▶ What to do
Below are entries; output exactly the lines from the one with "(** A step of" to the one with "(forall k', k'", both included, and nothing else.

[Data records]
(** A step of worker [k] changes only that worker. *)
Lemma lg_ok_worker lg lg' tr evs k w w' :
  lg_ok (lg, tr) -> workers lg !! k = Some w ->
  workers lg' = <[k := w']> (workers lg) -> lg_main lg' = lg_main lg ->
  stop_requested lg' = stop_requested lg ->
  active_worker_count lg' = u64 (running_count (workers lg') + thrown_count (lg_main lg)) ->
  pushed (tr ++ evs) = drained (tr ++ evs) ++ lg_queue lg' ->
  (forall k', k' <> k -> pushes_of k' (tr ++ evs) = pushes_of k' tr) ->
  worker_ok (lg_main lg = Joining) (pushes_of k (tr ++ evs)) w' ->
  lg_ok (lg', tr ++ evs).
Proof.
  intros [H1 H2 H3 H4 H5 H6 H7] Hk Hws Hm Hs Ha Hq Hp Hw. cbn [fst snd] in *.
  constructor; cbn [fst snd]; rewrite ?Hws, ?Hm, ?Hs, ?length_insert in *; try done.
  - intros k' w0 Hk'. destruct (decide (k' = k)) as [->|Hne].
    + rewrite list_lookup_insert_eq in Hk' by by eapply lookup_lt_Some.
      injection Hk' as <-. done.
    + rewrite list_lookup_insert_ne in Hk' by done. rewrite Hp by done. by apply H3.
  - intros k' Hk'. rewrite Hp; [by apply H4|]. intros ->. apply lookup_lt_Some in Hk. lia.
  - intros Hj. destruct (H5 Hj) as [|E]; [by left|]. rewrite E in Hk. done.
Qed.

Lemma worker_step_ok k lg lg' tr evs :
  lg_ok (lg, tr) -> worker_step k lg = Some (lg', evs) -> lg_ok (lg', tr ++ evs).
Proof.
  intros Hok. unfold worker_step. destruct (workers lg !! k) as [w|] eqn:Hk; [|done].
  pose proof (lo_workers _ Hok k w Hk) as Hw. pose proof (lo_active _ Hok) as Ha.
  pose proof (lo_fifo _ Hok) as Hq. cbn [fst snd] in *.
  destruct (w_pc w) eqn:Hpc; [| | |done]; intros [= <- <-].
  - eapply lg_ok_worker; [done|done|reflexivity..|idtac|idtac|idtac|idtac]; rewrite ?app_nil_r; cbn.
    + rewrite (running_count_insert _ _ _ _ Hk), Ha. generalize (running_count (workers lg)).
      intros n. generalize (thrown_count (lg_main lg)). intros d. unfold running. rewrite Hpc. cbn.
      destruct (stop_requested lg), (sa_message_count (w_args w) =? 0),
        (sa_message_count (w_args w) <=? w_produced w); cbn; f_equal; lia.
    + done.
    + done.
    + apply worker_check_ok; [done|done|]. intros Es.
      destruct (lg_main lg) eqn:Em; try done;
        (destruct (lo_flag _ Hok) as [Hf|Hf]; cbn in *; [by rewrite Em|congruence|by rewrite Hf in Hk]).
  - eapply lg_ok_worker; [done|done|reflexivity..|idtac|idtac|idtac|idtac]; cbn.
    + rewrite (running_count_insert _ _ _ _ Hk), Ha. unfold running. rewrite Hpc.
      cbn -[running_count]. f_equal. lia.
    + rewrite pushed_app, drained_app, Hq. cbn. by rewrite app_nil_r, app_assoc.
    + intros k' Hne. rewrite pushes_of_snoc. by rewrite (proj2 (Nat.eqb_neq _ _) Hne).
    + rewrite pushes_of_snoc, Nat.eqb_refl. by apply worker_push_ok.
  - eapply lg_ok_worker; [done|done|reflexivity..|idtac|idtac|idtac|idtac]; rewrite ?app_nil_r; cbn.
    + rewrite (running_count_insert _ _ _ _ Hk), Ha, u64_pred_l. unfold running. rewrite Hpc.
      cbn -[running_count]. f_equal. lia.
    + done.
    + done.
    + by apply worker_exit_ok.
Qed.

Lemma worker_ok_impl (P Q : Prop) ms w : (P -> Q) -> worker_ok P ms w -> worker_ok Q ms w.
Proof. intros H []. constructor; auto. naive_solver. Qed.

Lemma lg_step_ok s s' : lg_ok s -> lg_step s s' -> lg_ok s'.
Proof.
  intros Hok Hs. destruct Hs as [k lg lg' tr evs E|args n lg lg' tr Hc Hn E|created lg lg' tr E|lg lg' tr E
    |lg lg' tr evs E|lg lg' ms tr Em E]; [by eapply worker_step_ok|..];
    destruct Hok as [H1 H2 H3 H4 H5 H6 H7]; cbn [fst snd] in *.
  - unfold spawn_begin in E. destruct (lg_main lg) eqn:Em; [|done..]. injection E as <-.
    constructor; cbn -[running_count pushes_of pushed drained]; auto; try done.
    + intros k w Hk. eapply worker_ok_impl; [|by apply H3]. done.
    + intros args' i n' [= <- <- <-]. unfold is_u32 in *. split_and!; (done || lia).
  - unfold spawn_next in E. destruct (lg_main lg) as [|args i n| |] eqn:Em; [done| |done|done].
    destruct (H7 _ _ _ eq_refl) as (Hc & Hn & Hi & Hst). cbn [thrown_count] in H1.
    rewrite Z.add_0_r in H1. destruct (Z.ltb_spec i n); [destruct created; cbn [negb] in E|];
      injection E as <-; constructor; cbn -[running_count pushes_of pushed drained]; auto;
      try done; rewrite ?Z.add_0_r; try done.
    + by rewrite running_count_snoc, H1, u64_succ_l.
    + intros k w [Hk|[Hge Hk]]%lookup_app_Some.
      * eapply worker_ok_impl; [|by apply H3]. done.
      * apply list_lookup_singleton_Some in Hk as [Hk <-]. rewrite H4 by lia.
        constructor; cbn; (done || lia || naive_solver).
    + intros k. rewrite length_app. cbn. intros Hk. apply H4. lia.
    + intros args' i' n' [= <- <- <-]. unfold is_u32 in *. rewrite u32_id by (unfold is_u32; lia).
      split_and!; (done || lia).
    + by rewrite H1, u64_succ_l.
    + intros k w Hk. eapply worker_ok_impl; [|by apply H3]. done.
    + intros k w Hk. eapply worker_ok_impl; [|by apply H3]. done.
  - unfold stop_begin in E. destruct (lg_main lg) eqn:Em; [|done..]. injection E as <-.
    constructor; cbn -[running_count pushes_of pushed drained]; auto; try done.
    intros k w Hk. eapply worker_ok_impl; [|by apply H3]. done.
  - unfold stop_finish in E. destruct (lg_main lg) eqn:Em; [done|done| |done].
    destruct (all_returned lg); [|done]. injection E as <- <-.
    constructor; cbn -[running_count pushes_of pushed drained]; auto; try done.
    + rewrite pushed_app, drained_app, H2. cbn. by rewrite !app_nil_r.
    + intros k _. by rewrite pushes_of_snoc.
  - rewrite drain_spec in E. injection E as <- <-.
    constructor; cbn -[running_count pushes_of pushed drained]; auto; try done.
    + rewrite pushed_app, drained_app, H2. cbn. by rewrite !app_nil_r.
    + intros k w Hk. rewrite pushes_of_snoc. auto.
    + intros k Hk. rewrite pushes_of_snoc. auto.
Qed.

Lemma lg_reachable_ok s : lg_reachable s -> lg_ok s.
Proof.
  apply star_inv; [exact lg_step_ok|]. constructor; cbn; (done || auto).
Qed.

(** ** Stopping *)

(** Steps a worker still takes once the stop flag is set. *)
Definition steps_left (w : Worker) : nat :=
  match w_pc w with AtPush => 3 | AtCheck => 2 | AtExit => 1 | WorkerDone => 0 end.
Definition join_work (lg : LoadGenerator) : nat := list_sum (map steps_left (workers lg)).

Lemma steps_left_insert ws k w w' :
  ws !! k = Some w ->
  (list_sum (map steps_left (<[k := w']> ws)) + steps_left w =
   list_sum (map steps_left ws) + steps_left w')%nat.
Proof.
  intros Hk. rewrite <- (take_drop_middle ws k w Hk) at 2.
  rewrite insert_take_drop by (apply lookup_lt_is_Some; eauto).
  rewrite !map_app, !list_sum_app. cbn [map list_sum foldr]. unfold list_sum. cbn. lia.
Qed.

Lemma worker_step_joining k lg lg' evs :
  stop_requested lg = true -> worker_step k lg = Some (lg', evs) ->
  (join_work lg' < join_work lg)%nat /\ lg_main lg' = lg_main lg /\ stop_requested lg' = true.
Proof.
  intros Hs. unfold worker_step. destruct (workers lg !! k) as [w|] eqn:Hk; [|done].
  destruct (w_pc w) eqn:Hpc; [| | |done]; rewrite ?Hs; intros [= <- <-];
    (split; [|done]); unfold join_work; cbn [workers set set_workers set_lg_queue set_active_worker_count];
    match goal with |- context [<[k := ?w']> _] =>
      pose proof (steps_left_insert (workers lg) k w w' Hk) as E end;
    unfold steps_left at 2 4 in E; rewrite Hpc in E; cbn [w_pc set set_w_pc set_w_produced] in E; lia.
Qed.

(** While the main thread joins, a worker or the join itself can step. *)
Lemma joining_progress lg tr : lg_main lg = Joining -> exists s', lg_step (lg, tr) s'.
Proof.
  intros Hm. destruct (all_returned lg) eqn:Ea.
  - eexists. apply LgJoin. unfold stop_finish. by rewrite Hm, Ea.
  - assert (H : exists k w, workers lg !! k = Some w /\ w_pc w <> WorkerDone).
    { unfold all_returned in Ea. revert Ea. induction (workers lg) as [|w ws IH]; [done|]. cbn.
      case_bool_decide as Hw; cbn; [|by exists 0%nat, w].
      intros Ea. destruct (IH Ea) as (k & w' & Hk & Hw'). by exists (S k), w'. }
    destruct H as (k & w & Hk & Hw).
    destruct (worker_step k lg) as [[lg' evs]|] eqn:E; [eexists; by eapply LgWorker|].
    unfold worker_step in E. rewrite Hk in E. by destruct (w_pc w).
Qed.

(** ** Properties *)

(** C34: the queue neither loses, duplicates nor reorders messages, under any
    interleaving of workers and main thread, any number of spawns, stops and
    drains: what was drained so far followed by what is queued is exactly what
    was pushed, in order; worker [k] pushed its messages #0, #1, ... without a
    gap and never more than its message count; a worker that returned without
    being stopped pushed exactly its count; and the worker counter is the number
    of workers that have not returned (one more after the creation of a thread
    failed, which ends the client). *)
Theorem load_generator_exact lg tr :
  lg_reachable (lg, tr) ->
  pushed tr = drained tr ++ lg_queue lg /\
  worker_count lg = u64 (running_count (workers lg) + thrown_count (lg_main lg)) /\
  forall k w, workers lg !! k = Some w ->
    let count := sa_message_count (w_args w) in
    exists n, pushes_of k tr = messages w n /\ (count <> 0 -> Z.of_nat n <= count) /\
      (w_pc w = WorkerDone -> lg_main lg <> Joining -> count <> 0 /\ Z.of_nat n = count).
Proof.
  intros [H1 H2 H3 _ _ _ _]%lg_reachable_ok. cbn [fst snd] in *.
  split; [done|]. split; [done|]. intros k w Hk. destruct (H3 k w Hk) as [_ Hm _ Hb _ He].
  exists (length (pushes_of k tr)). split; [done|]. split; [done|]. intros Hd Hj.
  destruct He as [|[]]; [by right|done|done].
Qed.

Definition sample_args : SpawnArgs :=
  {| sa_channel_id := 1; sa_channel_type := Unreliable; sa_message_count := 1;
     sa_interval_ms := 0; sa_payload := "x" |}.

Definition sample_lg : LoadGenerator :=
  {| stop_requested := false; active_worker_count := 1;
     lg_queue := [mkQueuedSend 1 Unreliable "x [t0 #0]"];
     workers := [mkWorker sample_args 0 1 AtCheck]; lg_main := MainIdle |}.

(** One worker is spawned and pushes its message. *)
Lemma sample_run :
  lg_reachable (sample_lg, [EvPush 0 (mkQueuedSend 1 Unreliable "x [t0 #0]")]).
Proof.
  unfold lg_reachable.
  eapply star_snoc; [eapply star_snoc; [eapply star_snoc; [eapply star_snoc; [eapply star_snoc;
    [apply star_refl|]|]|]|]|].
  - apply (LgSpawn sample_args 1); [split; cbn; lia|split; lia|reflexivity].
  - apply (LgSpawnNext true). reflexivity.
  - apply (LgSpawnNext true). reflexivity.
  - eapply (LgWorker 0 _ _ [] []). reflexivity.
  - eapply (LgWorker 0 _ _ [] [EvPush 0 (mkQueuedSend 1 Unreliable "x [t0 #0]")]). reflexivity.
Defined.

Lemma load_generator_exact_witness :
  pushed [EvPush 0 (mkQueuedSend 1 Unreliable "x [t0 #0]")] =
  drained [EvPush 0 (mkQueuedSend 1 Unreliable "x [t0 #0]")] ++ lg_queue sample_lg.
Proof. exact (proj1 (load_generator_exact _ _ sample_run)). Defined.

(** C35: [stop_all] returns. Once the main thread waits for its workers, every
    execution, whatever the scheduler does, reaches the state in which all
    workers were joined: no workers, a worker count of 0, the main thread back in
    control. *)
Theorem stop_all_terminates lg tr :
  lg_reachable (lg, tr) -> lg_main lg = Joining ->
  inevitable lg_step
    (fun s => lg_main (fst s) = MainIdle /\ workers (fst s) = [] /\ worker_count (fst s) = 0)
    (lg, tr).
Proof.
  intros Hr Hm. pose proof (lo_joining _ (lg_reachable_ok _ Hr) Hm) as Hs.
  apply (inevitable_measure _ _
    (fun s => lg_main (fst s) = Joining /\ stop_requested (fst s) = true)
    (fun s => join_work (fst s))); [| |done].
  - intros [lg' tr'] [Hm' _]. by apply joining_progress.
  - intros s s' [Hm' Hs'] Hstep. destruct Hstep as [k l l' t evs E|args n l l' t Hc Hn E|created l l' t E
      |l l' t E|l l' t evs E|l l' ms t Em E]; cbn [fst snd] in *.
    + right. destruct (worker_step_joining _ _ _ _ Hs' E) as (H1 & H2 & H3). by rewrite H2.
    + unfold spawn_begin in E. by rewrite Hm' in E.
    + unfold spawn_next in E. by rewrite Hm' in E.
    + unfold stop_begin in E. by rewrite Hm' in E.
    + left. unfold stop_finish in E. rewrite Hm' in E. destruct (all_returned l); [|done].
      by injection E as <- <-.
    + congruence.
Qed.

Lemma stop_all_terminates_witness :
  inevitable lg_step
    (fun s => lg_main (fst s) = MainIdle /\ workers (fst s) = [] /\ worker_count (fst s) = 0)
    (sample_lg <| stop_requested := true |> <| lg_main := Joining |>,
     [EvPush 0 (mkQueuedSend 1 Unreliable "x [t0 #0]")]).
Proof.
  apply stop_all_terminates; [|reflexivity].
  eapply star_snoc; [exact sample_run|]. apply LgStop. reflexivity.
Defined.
---
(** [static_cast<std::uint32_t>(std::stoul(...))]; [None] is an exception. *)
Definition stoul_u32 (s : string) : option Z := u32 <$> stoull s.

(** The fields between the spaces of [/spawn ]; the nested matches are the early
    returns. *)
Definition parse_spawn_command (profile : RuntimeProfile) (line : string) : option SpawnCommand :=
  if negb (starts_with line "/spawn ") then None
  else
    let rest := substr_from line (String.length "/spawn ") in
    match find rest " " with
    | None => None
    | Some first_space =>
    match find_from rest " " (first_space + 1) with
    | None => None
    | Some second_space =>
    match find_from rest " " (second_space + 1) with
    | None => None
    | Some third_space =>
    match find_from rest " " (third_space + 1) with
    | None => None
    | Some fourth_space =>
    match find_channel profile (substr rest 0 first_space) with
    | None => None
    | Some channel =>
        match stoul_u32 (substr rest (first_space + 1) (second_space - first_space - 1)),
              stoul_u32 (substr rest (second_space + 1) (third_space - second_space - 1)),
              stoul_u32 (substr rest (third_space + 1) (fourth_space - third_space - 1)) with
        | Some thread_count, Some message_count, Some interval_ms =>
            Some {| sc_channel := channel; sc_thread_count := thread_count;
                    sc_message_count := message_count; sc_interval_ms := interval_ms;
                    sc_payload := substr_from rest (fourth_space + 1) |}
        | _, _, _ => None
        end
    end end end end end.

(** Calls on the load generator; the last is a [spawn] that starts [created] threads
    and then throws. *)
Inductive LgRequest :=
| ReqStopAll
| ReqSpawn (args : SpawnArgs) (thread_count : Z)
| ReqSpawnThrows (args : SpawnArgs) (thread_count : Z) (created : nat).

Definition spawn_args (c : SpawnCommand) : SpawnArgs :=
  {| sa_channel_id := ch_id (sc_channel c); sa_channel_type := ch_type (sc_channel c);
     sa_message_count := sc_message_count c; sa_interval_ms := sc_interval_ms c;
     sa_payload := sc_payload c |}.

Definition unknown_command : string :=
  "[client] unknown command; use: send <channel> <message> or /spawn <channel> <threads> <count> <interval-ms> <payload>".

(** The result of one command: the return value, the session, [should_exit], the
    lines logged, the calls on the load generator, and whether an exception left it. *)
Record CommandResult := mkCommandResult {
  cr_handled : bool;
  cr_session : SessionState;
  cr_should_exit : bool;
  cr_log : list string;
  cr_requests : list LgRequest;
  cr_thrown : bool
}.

▶ Answer space
(** A step of worker [k] changes only that worker. *)
Lemma lg_ok_worker lg lg' tr evs k w w' :
  lg_ok (lg, tr) -> workers lg !! k = Some w ->
  workers lg' = <[k := w']> (workers lg) -> lg_main lg' = lg_main lg ->
  stop_requested lg' = stop_requested lg ->
  active_worker_count lg' = u64 (running_count (workers lg') + thrown_count (lg_main lg)) ->
  pushed (tr ++ evs) = drained (tr ++ evs) ++ lg_queue lg' ->
  (forall k', k' <> k -> pushes_of k' (tr ++ evs) = pushes_of k' tr) ->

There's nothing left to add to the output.